A Star is Born is actually the 4th remake of the original movie, I haven’t seen any of the previous movies and so I’ll treat this movie as its own thing. Going into A Star is Born, I was a little iffy with the story seeming really familiar. Despite the somewhat familiar story, it doesn’t at any point feel cliché. Any time that the story feels like it’s going to go down a cliché route, it subverts into a different direction. And the times where it does some go down the familiar story paths, it executes it in a way that feels genuine and real and not just because the story needed it to be that way. The whole film feels really honest and real, and there is a lot of emotion put into the story. While I haven’t seen the other movies, they did a great job putting this story in today’s time period. One thing that I heard that some people have said that the first half is a lot better than the second half, but while the first half is more enjoyable and entertaining, the second works as it should. The first half is really all about the rise and has a lot of music performances and the second half has some scenes which are a little hard to watch but that’s how it really should be for the story. A Star is Born is about 2 hours and 10 minutes long and from start to finish I was loving it.

Everyone acting here does incredibly well. There’s some recognisable people here but their performances are so great that you just see their characters, not the actors. Bradley Cooper has given some great performances in the past, but this is the best I’ve seen him, and that’s saying a lot. It’s incredibly subtle and nuanced, so believable. It’s also one of those performances where multiple times you forget that it’s a recognisable actor playing the role, and I’ve seen him in a lot of movies. I’m very familiar with Lady Gaga’s music but wasn’t familiar with her acting. She has acted on screen before, winning an Golden Globe for acting on American Horror Story even but her appearances in movies up until now has pretty much been as cameos. However as one of the leads here, she really proved herself to be a great acting talent. She’s not only great on the music side, like Cooper you don’t see her, you just see the character. This movie is heavily focussed on Bradley Cooper’s Jack and Lady Gaga’s Ally and their chemistry is incredible and believable. Sam Elliott is also great as Cooper’s brother. Elliott is always great in everything he’s in but he really brings it as well, again believable and subtle. Even Dave Chappelle and Andrew Dice Clay, both comedians, are really good and believable in their supporting roles in this movie.

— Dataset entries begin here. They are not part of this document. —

(* ===== verification/WsExample.v ===== *)
(** * The file service on a tree

    The laws the workspace theorems assume hold on [WsTree.Fs]; here the theorems are
    applied and the service is run on small trees. *)

From stdpp Require Import gmap.
From S2P Require Import Prelude RustStr BTree RustPath External WsText WsPath WsTree Workspace WsAtomic.
#[local] Open Scope Z_scope.

Module WsExample.

#[export] Instance globs : Globset := {
  glob_new p := if str_is_empty p then Err "empty" else Ok tt;
  globset_build _ := Ok tt;
  glob_is_match p s := p =s s
}.

#[export] Instance sha : Sha256 := External.Example.sha256.

#[export] Instance host : Host Fs := {
  rev_parse_head _ _ := None;
  process_id := 7;
  to_vec_pretty _ := Ok "revision";
  from_slice _ := Err "none"
}.

(** A tree from its nodes, the empty one if something is outside a directory. *)
Definition tree_of (nodes : list (list string * Node)) : Fs :=
  match bool_dec (tree_ok (list_to_map nodes)) true with
  | left ok => {| fs_tree := list_to_map nodes; fs_ok := ok |}
  | right _ => {| fs_tree := ∅; fs_ok := eq_refl |}
  end.

Definition policy : PathPolicy := {| pp_root := to_path ["w"]; pp_patterns := DEFAULT_PROTECTED |}.

Definition service : WorkspaceService :=
  {| sv_policy := policy;
     sv_store := {| rs_path := to_path ["s"; "id.revision.json"] |};
     sv_revision := {| wr_number := 1; wr_git_head := None; wr_worktree_id := "id";
                       wr_fingerprint := ""; wr_changed := [] |} |}.

Definition dirs : list (list string * Node) := [(["w"], Node_Dir); (["s"], Node_Dir)].

(** The text at a place of the tree an operation leaves. *)
Definition text_at (s : Fs * WorkspaceService) (l : list string) : option string :=
  tree_contents s.1 (to_path l).

Definition set_file (path bytes : string) : ChangeOp :=
  {| co_path := path; co_kind := ChangeOpKind_Replace bytes; co_pre := WritePrecondition_default |}.
Definition new_file (path bytes : string) : ChangeOp :=
  {| co_path := path; co_kind := ChangeOpKind_Create bytes; co_pre := WritePrecondition_default |}.

(** *** A tree without links *)

Definition linked (n : Node) : bool := match n with Node_Link _ => true | _ => false end.

Definition no_links (w : Fs) : bool := negb (existsb linked (map_to_list (fs_tree w)).*2).

Lemma no_links_at w p : no_links w = true → tree_link w p = None.
Proof.
  unfold no_links. rewrite negb_true_iff, existsb_false, Forall_forall. intros Hn.
  unfold tree_link, lookup_path. destruct (names p) as [l|]; [|done]. cbn.
  destruct l as [|x l]; [done|]. cbn. destruct (fs_tree w !! (x :: l)) as [n|] eqn:E; [|done].
  assert (n ∈ (map_to_list (fs_tree w)).*2) as Hin.
  { apply list_elem_of_fmap. exists (x :: l, n). by rewrite elem_of_map_to_list. }
  specialize (Hn n Hin). by destruct n.
Qed.

Lemma no_links_settled w : no_links w = true → settled w service.
Proof.
  intros Hn. split.
  - split; [by exists ["w"]|]. intros q _. by apply no_links_at.
  - split_and!; [intros q _; by apply no_links_at..|]. by vm_compute.
  - intros p _. by apply no_links_at.
Qed.

(** *** Links that stay inside are followed *)

Definition linked_tree : Fs :=
  tree_of (dirs ++ [(["w"; "real"], Node_Dir); (["w"; "real"; "a.txt"], Node_File "hi");
    (["w"; "in"], Node_Link ["w"; "real"]); (["w"; "out"], Node_Link ["s"])]).

Lemma root_direct : direct linked_tree (to_path ["w"]).
Proof.
  change (tree_direct linked_tree (to_path ["w"])). apply direct_linkless.
  intros k Hk. destruct k as [|x [|y k]]; [done| |by apply prefix_length in Hk; cbn in Hk; lia].
  apply prefix_cons_inv_1 in Hk as ->. by vm_compute.
Qed.

Lemma checked_path_confined_witness :
  check linked_tree policy "in/b/../a.txt" =
    Ok {| rp_relative := "in/a.txt"; rp_absolute := to_path ["w"; "real"; "a.txt"] |} ∧
  ∃ names, to_path ["w"; "real"; "a.txt"] = to_path ["w"] ++ names ∧ Forall plain names.
Proof.
  assert (check linked_tree policy "in/b/../a.txt" =
    Ok {| rp_relative := "in/a.txt"; rp_absolute := to_path ["w"; "real"; "a.txt"] |}) as H
    by (vm_compute; reflexivity).
  split; [exact H|].
  destruct (checked_path_confined linked_tree policy "in/b/../a.txt" _ (ex_intro _ ["w"] eq_refl)
    root_direct H)
    as (names & E & Hp & _).
  exists names. split; [exact E|exact Hp].
Defined.

Example link_outside_refused :
  check linked_tree policy "out/x" =
  Err (Error_OutsideRoot "out/x" "symlink `/w/out` points to `/s`").
Proof. vm_compute. reflexivity. Qed.

Example climbing_refused :
  check linked_tree policy "in/../../s" =
  Err (Error_OutsideRoot "in/../../s" "`..` climbs above the root").
Proof. vm_compute. reflexivity. Qed.

(** An absolute path below the root and a name with a colon are both taken, though
    neither is a resource the lease's selectors are checked for
    ([CorePort.resource_targets]). *)
Example absolute_inside_accepted :
  check linked_tree policy "/w/real/a.txt" =
    Ok {| rp_relative := "real/a.txt"; rp_absolute := to_path ["w"; "real"; "a.txt"] |} ∧
  check linked_tree policy "a:b" =
    Ok {| rp_relative := "a:b"; rp_absolute := to_path ["w"; "a:b"] |}.
Proof. vm_compute. split; reflexivity. Qed.

(** *** Transactions *)

Definition plain_tree : Fs := tree_of (dirs ++ [(["w"; "a.txt"], Node_File ("one" +:+ LF))]).

Definition two_steps : list ChangeOp := [set_file "a.txt" ("two" +:+ LF); new_file "a.txt" "x"].

Lemma transaction_atomic_witness :
  let run := apply_transaction two_steps (plain_tree, service) in
  settled plain_tree service ∧
  undone service two_steps plain_tree run.1.1
    (Error_StepFailed 1 (Error_Precondition "a.txt" "expected the path to be absent") true
       ["a.txt"] []).
Proof.
  intros run. assert (settled plain_tree service) as Hset
    by (apply no_links_settled; vm_compute; reflexivity).
  split; [exact Hset|].
  assert (run.2 = Err (Error_StepFailed 1
    (Error_Precondition "a.txt" "expected the path to be absent") true ["a.txt"] [])) as Hr
    by (vm_compute; reflexivity).
  destruct run as [[w' sv'] res] eqn:E. cbn in Hr. subst res.
  exact (transaction_atomic two_steps plain_tree service w' sv' _ Hset E).
Defined.

(** A file with mixed line endings, replaced and rolled back: the transaction reports
    that it was restored, but the restore gives it the endings of its replacement. *)
Definition mixed : string := "one" +:+ CRLF +:+ "two" +:+ LF.

Example rollback_changes_endings :
  let run := apply_transaction two_steps
    (tree_of (dirs ++ [(["w"; "a.txt"], Node_File mixed)]), service) in
  run.2 = Err (Error_StepFailed 1 (Error_Precondition "a.txt" "expected the path to be absent")
                 true ["a.txt"] []) ∧
  text_at run.1 ["w"; "a.txt"] = Some ("one" +:+ LF +:+ "two" +:+ LF).
Proof. vm_compute. split; reflexivity. Qed.

(** A link where the temporary file goes is followed: the write lands outside the
    root, and the file becomes a link to it. *)
Example temporary_link_followed :
  let w := tree_of (dirs ++ [(["etc"], Node_Dir); (["etc"; "conf"], Node_File "old");
    (["w"; "a.txt"], Node_File "one"); (["w"; ".modbit-tmp-7-a.txt"], Node_Link ["etc"; "conf"])]) in
  let run := atomic_replace "a.txt" "two" WritePrecondition_default (w, service) in
  is_ok run.2 = true ∧ text_at run.1 ["etc"; "conf"] = Some "two" ∧
  tree_link run.1.1 (to_path ["w"; "a.txt"]) = Some (to_path ["etc"; "conf"]).
Proof. vm_compute. split_and!; reflexivity. Qed.

(** A link in a directory is not listed as one: one that leaves the root makes the whole
    listing fail. *)
Example listing_fails_on_link :
  svc_list linked_tree service "" =
  Err (Error_OutsideRoot "out" "symlink `/w/out` points to `/s`").
Proof. vm_compute. reflexivity. Qed.

Example link_reported_as_target :
  (fst_kind <$> svc_stat linked_tree service "in") = Ok EntryKind_Dir.
Proof. vm_compute. reflexivity. Qed.

Example edit_and_move :
  let s := (plain_tree, service) in
  let s := (edit_by_match "a.txt" [{| te_old := "one"; te_new := "1" |}]
              WritePrecondition_default s).1 in
  let s := (svc_move "a.txt" "d/b.txt" WritePrecondition_default s).1 in
  text_at s ["w"; "a.txt"] = None ∧ text_at s ["w"; "d"; "b.txt"] = Some ("1" +:+ LF) ∧
  wr_number (sv_revision s.2) = 4.
Proof. vm_compute. split_and!; reflexivity. Qed.

End WsExample.
(* ===== verification/Tiers.v ===== *)
(** * Language tiers

    [crates/verification/src/tiers.rs]: the checks the claims about a language rest on,
    the records of the suites that ran, and what may be said about a file. The records
    shipped with the build are an argument. *)

From S2P Require Import Prelude RustStr.
#[local] Open Scope Z_scope.

Inductive Tier := Tier_C | Tier_B | Tier_A.

#[export] Instance Tier_eq_dec : EqDecision Tier.
Proof. solve_decision. Defined.

(** The derived order. *)
Definition tier_rank (t : Tier) : Z := match t with Tier_C => 0 | Tier_B => 1 | Tier_A => 2 end.

Definition Tier_label (self : Tier) : string :=
  match self with
  | Tier_A => "Tier A — full engineering intelligence"
  | Tier_B => "Tier B — validated structural support"
  | Tier_C => "Tier C — text-safe support"
  end.

Definition and_below (self : Tier) : list Tier :=
  match self with
  | Tier_A => [Tier_C; Tier_B; Tier_A]
  | Tier_B => [Tier_C; Tier_B]
  | Tier_C => [Tier_C]
  end.

Definition Tier_next (self : Tier) : option Tier :=
  match self with Tier_C => Some Tier_B | Tier_B => Some Tier_A | Tier_A => None end.

Record TierCheck := { tk_id : string; tk_tier : Tier; tk_proves : string }.

Definition CHECKS : list TierCheck :=
  [{| tk_id := "c1_text_edit_preserves_encoding_and_line_endings"; tk_tier := Tier_C;
      tk_proves := "edits never corrupt encoding or line endings" |};
   {| tk_id := "c2_exact_and_lexical_retrieval"; tk_tier := Tier_C;
      tk_proves := "exact and BM25 retrieval return revision-bound hits for this language" |};
   {| tk_id := "c3_configured_command_evidence"; tk_tier := Tier_C;
      tk_proves := "test or build evidence through a configured command is attributed to the task" |};
   {| tk_id := "b1_symbol_extraction"; tk_tier := Tier_B;
      tk_proves := "tree-sitter symbol extraction finds the definitions of a real fixture file" |};
   {| tk_id := "b2_build_output_diagnostics"; tk_tier := Tier_B;
      tk_proves := "diagnostics are parsed out of build or test output with a file and a line" |};
   {| tk_id := "b3_revision_bound_structural_edit"; tk_tier := Tier_B;
      tk_proves := "an edit against a stale revision is refused rather than applied" |};
   {| tk_id := "a1_language_service_symbols_and_references"; tk_tier := Tier_A;
      tk_proves := "the headless language service returns symbols and finds a known reference" |};
   {| tk_id := "a2_diagnostics_parity"; tk_tier := Tier_A;
      tk_proves := "the language service reports the defect the build reports, in the same file" |}].

Definition checks_of (tier : Tier) : list TierCheck :=
  List.filter (λ c, bool_decide (tk_tier c = tier)) CHECKS.

Record CheckOutcome := { co_id : string; co_tier : Tier; co_status : string; co_detail : string }.

Definition CheckOutcome_passed (self : CheckOutcome) : bool := co_status self =s "pass".

Record TierRecord := {
  tr_language : string;
  tr_fixture : string;
  tr_tier : Tier;
  tr_checks : list CheckOutcome;
  tr_suite_test : string;
  tr_not_claimed : list string
}.

Inductive RejectedRecord :=
  | RejectedRecord_Unearned (claimed : Tier) (earned : option Tier) (missing : list string)
  | RejectedRecord_Incomplete (absent : list string)
  | RejectedRecord_UnknownCheck (id : string).

(** Every check of the tier has an outcome that passed. *)
Definition tier_passed (checks : list CheckOutcome) (tier : Tier) : bool :=
  forallb (λ want, existsb (λ c, (co_id c =s tk_id want) && bool_decide (co_tier c = tk_tier want) &&
                                 CheckOutcome_passed c) checks) (checks_of tier).

Definition earned_tier (checks : list CheckOutcome) : option Tier :=
  List.find (λ t, forallb (tier_passed checks) (and_below t)) [Tier_A; Tier_B; Tier_C].

(** The checks of a tier and of those below it. *)
Definition wanted (tier : Tier) : list TierCheck := and_below tier ≫= checks_of.

Definition missing_for (tier : Tier) (checks : list CheckOutcome) : list string :=
  tk_id <$> List.filter (λ want, negb (existsb (λ c, (co_id c =s tk_id want) && CheckOutcome_passed c) checks))
    (wanted tier).

Definition verify_record (record : TierRecord) : result RejectedRecord unit :=
  match List.find (λ c, negb (existsb (λ k, tk_id k =s co_id c) CHECKS)) (tr_checks record) with
  | Some unknown => Err (RejectedRecord_UnknownCheck (co_id unknown))
  | None =>
      let absent := tk_id <$> List.filter (λ want, negb (existsb (λ c, co_id c =s tk_id want) (tr_checks record)))
        (wanted (tr_tier record)) in
      match absent with
      | _ :: _ => Err (RejectedRecord_Incomplete absent)
      | [] =>
          let earned := earned_tier (tr_checks record) in
          if negb (bool_decide (earned = Some (tr_tier record))) then
            Err (RejectedRecord_Unearned (tr_tier record) earned
                   (missing_for (tr_tier record) (tr_checks record)))
          else Ok tt
      end
  end.

Section Recorded.
  (** [recorded()]. *)
  Context (recorded : list TierRecord).

Definition tier_of (language : string) : option Tier :=
  tr_tier <$> List.find (λ r, (tr_language r =s language) && is_ok (verify_record r)) recorded.

Record LanguageState := {
  ls_language : string;
  ls_tier : option Tier;
  ls_structural : bool;
  ls_needs_opt_in : bool;
  ls_label : string;
  ls_degradation : list string
}.

Definition TEXT_ONLY : list string :=
  ["retrieval is exact and lexical text only; no structural or semantic claim";
   "verification uses only explicitly configured commands"].

Definition state_of (language : option string) : LanguageState :=
  let language := default "unknown" language in
  match tier_of language with
  | Some ((Tier_A | Tier_B) as tier) =>
      {| ls_language := language; ls_tier := Some tier; ls_structural := true;
         ls_needs_opt_in := false; ls_label := Tier_label tier; ls_degradation := [] |}
  | Some Tier_C =>
      {| ls_language := language; ls_tier := Some Tier_C; ls_structural := false;
         ls_needs_opt_in := false; ls_label := Tier_label Tier_C; ls_degradation := TEXT_ONLY |}
  | None =>
      {| ls_language := language; ls_tier := None; ls_structural := false; ls_needs_opt_in := true;
         ls_label := "Unsupported: no tier conformance suite has passed for " +:+ language;
         ls_degradation := TEXT_ONLY ++
           ["an edit needs the user's explicit per-task opt-in and carries unsupported_language provenance"] |}
  end.

Definition text_format (language : option string) : bool :=
  match language with
  | Some l => contains_str ["markdown"; "json"; "toml"; "yaml"; "text"; "csv"; "html"; "css"; "sql"] l
  | None => false
  end.

Definition state_of_path (path : string) (language : option string) : LanguageState :=
  if negb (is_some language) || text_format language then
    let state := state_of (Some "text") in
    {| ls_language := default "text" language; ls_tier := ls_tier state;
       ls_structural := ls_structural state; ls_needs_opt_in := ls_needs_opt_in state;
       ls_label :=
         if negb (is_some language) then
           ls_label state +:+ " (the file's language is not identified)"
         else ls_label state;
       ls_degradation := ls_degradation state |}
  else state_of language.

End Recorded.

(** ** What a claim rests on *)

(** Every check of the tier and of those below it passed. *)
Definition earns (checks : list CheckOutcome) (t : Tier) : Prop :=
  ∀ k, k ∈ CHECKS → tier_rank (tk_tier k) ≤ tier_rank t →
    ∃ c, c ∈ checks ∧ co_id c = tk_id k ∧ co_tier c = tk_tier k ∧ co_status c = "pass".

Lemma elem_of_and_below t u : u ∈ and_below t ↔ tier_rank u ≤ tier_rank t.
Proof.
  rewrite list_elem_of_In. destruct t, u; cbn; intuition (discriminate || lia).
Qed.

Lemma below_earns checks t : forallb (tier_passed checks) (and_below t) = true ↔ earns checks t.
Proof.
  rewrite forallb_true. setoid_rewrite elem_of_and_below. unfold earns, tier_passed, checks_of.
  assert (∀ k : TierCheck, existsb (λ c, (co_id c =s tk_id k) && bool_decide (co_tier c = tk_tier k) &&
      CheckOutcome_passed c) checks = true ↔
    ∃ c, c ∈ checks ∧ co_id c = tk_id k ∧ co_tier c = tk_tier k ∧ co_status c = "pass") as Hk.
  { intros k. rewrite existsb_true. f_equiv. intros c. unfold CheckOutcome_passed.
    rewrite !andb_true_iff, !String.eqb_eq, bool_decide_eq_true. naive_solver. }
  split.
  - intros H k Hin Hr. apply Hk. specialize (H _ Hr). rewrite forallb_true in H. apply H.
    rewrite list_elem_of_In, List.filter_In, <- list_elem_of_In. by rewrite bool_decide_eq_true.
  - intros H u Hu. rewrite forallb_true. intros k Hin.
    apply list_elem_of_In, List.filter_In in Hin as [Hin Hku]. apply bool_decide_eq_true in Hku.
    apply Hk. apply list_elem_of_In in Hin. apply H; [done|by rewrite Hku].
Qed.

Lemma earns_mono checks t u : tier_rank u ≤ tier_rank t → earns checks t → earns checks u.
Proof. intros Hr H k Hk Hu. apply H; [done|lia]. Qed.

(** The tier earned is the highest there is evidence for. *)
Lemma earned_tier_exact checks t :
  earned_tier checks = Some t ↔ earns checks t ∧ ∀ u, earns checks u → tier_rank u ≤ tier_rank t.
Proof.
  unfold earned_tier. cbn [List.find].
  destruct (forallb _ (and_below Tier_A)) eqn:EA; [|destruct (forallb _ (and_below Tier_B)) eqn:EB;
    [|destruct (forallb _ (and_below Tier_C)) eqn:EC]].
  all: rewrite <- ?not_true_iff_false, ?below_earns in *.
  - split; [intros [= <-]; split; [done|by intros []]|].
    intros [_ H]. specialize (H _ EA). destruct t; cbn in H; by try lia.
  - split; [intros [= <-]; split; [done|by intros []]|].
    intros [Ht H]. specialize (H _ EB). by destruct t; cbn in H; try lia.
  - split; [intros [= <-]; split; [done|by intros []]|]. intros [Ht H]. by destruct t.
  - split; [done|]. intros [Ht _]. by destruct t.
Qed.

(** A record that stands shows every check of its tier passed, and nothing more. *)
Lemma verify_record_exact r :
  verify_record r = Ok tt ↔
  (∀ c, c ∈ tr_checks r → ∃ k, k ∈ CHECKS ∧ tk_id k = co_id c) ∧
  earns (tr_checks r) (tr_tier r) ∧ ∀ u, earns (tr_checks r) u → tier_rank u ≤ tier_rank (tr_tier r).
Proof.
  unfold verify_record. destruct (List.find _ (tr_checks r)) as [c|] eqn:Ec.
  { split; [done|]. intros [H _]. apply List.find_some in Ec as [Hc He].
    apply negb_true_iff, existsb_false in He. rewrite Forall_forall in He.
    destruct (H c) as (k & Hk & E); [by apply list_elem_of_In|].
    specialize (He k Hk). by apply String.eqb_neq in He. }
  assert (∀ c, c ∈ tr_checks r → ∃ k, k ∈ CHECKS ∧ tk_id k = co_id c) as Hknown.
  { intros c Hc. apply find_none_forall in Ec. rewrite Forall_forall in Ec.
    specialize (Ec c Hc). apply negb_false_iff, existsb_true in Ec as (k & Hk & E%String.eqb_eq). eauto. }
  destruct (tk_id <$> _) as [|a absent] eqn:Ea.
  - case_bool_decide as Hd; cbn; rewrite earned_tier_exact in Hd; [naive_solver|].
    split; [done|]. naive_solver.
  - split; [done|]. intros (_ & He & _). exfalso.
    assert (a ∈ tk_id <$> List.filter (λ want, negb (existsb (λ c, co_id c =s tk_id want) (tr_checks r)))
      (wanted (tr_tier r))) as Ha by (rewrite Ea; by left).
    apply list_elem_of_fmap in Ha as (k & _ & Hk). apply list_elem_of_In, List.filter_In in Hk as [Hk Hn].
    apply list_elem_of_In, list_elem_of_bind in Hk as (t & Hk & Ht). apply elem_of_and_below in Ht.
    apply list_elem_of_In, List.filter_In in Hk as [Hk Hkt]. apply bool_decide_eq_true in Hkt as <-.
    destruct (He k) as (c & Hc & E & _); [by apply list_elem_of_In|done|].
    apply negb_true_iff, existsb_false in Hn. rewrite Forall_forall in Hn.
    specialize (Hn c Hc). by apply String.eqb_neq in Hn.
Qed.

(** Nothing structural is claimed about a file without a recorded pass of every check of
    the lower two tiers: for its language, or for text when the file is a text or data
    format or its language is not known; and where no opt-in is asked, the checks of the
    lowest tier passed. *)
Theorem structural_claim_rests_on_record recorded path language :
  let name := if text_format language then "text" else default "text" language in
  let state := state_of_path recorded path language in
  (ls_structural state = true →
   ∃ r, r ∈ recorded ∧ tr_language r = name ∧ earns (tr_checks r) Tier_B) ∧
  (ls_needs_opt_in state = false →
   ∃ r, r ∈ recorded ∧ tr_language r = name ∧ earns (tr_checks r) Tier_C).
Proof.
  intros name state.
  assert (ls_structural state = ls_structural (state_of recorded (Some name)) ∧
          ls_needs_opt_in state = ls_needs_opt_in (state_of recorded (Some name))) as [-> ->].
  { unfold state, state_of_path, name. destruct language as [l|]; [|done].
    cbn [is_some negb orb]. by destruct (text_format (Some l)). }
  clear state. unfold state_of. cbn [default id].
  assert (∀ t u, tier_of recorded name = Some t → tier_rank u ≤ tier_rank t →
    ∃ r, r ∈ recorded ∧ tr_language r = name ∧ earns (tr_checks r) u) as Ht.
  { intros t u. unfold tier_of. destruct (List.find _ recorded) as [r|] eqn:E; [|done]. cbn.
    intros [= <-] Hu. apply List.find_some in E as [Hr [Hn Hv]%andb_true_iff]. exists r.
    apply list_elem_of_In in Hr. apply String.eqb_eq in Hn. split_and!; [done..|].
    destruct (verify_record r) as [[]|] eqn:Er; [|done]. apply verify_record_exact in Er as (_ & He & _).
    by eapply earns_mono. }
  destruct (tier_of recorded name) as [[]|] eqn:E; cbn; (split; [|]); try done; intros _;
    eapply (Ht _ _ eq_refl); cbn; lia.
Qed.

Module TierExample.

Definition outcomes (status : string) : list CheckOutcome :=
  (λ k, {| co_id := tk_id k; co_tier := tk_tier k; co_status := status; co_detail := "" |}) <$> CHECKS.

Definition record (language : string) (tier : Tier) (checks : list CheckOutcome) : TierRecord :=
  {| tr_language := language; tr_fixture := "fixtures/" +:+ language; tr_tier := tier;
     tr_checks := checks; tr_suite_test := "suite"; tr_not_claimed := [] |}.

(** A record may not claim more, and not less, than its checks show. *)
Example records_verified :
  verify_record (record "rust" Tier_A (outcomes "pass")) = Ok tt ∧
  verify_record (record "rust" Tier_B (outcomes "pass")) =
    Err (RejectedRecord_Unearned Tier_B (Some Tier_A) []) ∧
  is_ok (verify_record (record "rust" Tier_C (outcomes "skip"))) = false.
Proof. vm_compute. split_and!; reflexivity. Qed.

Example unsupported_language :
  let s := state_of_path [record "rust" Tier_A (outcomes "pass")] "a.zig" (Some "zig") in
  (ls_structural s, ls_needs_opt_in s) = (false, true).
Proof. vm_compute. reflexivity. Qed.

End TierExample.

A Star is Born is Bradley Cooper’s directorial debut but you wouldn’t know that just from watching this movie. His direction is absolutely great and it’s pretty clear that he’s a master behind the camera, I’d love to see him direct more things after this. There are some big concert scenes and it really puts you right there. Because of these scenes, I really do recommend seeing the movie in the biggest cinema near you, especially with a great sound system. One that note, the music is also incredible, with many memorable and great songs. All the singing that you see isn’t dubbed, it’s actual singing. Unsurprisingly Lady Gaga’s singing was great but Bradley Cooper is also impressive, especially considering he didn’t use to sing or play guitar and started it for this movie and he’s a natural at it.

A Star is Born is a fantastic film. Bradley Cooper (both behind and in front of the camera), Lady Gaga, Sam Elliott and the rest of the cast and crew has delivered a really great movie here. A Star is Born is one of the best films of the year and as of this point it might actually be my current favourite film of the year.